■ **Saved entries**
┌──

Lemma requested_complete (orderedTaskIds : list string) :
  forall known : list string,
    NoDup orderedTaskIds ->
    (forall k, In k orderedTaskIds -> In k known) ->
    requested known orderedTaskIds = orderedTaskIds.
Proof.
  induction orderedTaskIds as [|x rest IH]; intros known Hn Hin; simpl;
    [reflexivity|].
  inversion Hn as [|? ? Hx Hn']; subst.
  assert (E : strIn x known = true)
    by (apply strIn_In, Hin; left; reflexivity).
  rewrite E. f_equal. apply IH; [exact Hn'|].
  intros k Hk. apply filter_others. split.
  - apply Hin. right. exact Hk.
  - intros ->. contradiction.
Qed.

Lemma keys_from (allTasks : list Task) :
  forall (m : TaskMap) (k : string),
    In k (keys (fold_left (fun m e => mapSet (fst e) (snd e) m)
                  (map (fun t => (id t, t)) allTasks) m))
    <-> In k (keys m) \/ In k (map id allTasks).
Proof.
  induction allTasks as [|t l IH]; intros m k; simpl; [tauto|].
  rewrite IH, keys_mapSet.
  destruct (existsb (keyIs (id t)) m) eqn:E.
  - apply existsb_keyIs in E. split; [tauto|].
    intros [H|[<-|H]]; tauto.
  - rewrite in_app_iff. simpl. tauto.
Qed.

Lemma keys_taskMapOf (allTasks : list Task) (k : string) :
  In k (keys (taskMapOf allTasks)) <-> In k (map id allTasks).
Proof.
  unfold taskMapOf, mapOf. rewrite keys_from. simpl. tauto.
Qed.

Lemma filter_none (orderedTaskIds known : list string) :
  (forall k, In k known -> In k orderedTaskIds) ->
  filter (fun k => negb (strIn k orderedTaskIds)) known = [].
Proof.
  induction known as [|x l IH]; intros H; simpl; [reflexivity|].
  assert (E : strIn x orderedTaskIds = true)
    by (apply strIn_In, H; left; reflexivity).
  rewrite E. simpl. apply IH. intros k Hk. apply H. right. exact Hk.
Qed.

(** An id that the map does not hold leaves a round of the loop without
    effect. *)
Lemma loop_skips (before after : list string) (k : string)
    (allTasks : list Task) :
  ~ In k (map id allTasks) \/ In k before ->
  fold_left takeOrdered (before ++ k :: after)%list ([], taskMapOf allTasks)
  = fold_left takeOrdered (before ++ after)%list ([], taskMapOf allTasks).
Proof.
  intros H. rewrite !fold_left_app. simpl. f_equal.
  destruct (taskMapOf_wf allTasks) as (Hn & Hk).
  destruct (loop_order before [] Hn Hk) as (_ & Hr). cbv zeta in Hr.
  destruct (fold_left takeOrdered before ([], taskMapOf allTasks))
    as [acc m] eqn:Ef.
  simpl in Hr. apply takeOrdered_unknown. apply mapGet_none.
  rewrite Hr, filter_In. intros (Hin & Hnot).
  destruct H as [H|H].
  - apply H, keys_taskMapOf, Hin.
  - apply strIn_In in H. rewrite H in Hnot. discriminate.
Qed.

└──

■ **About this exercise**
Reproduce precisely, and with no line left out, each line from the top of the entries through the line that carries "assert (E : strIn x known = true)".

■ **Solution to the exercise**
Lemma requested_complete (orderedTaskIds : list string) :
  forall known : list string,
    NoDup orderedTaskIds ->
    (forall k, In k orderedTaskIds -> In k known) ->
    requested known orderedTaskIds = orderedTaskIds.
Proof.
  induction orderedTaskIds as [|x rest IH]; intros known Hn Hin; simpl;
    [reflexivity|].
  inversion Hn as [|? ? Hx Hn']; subst.
  assert (E : strIn x known = true)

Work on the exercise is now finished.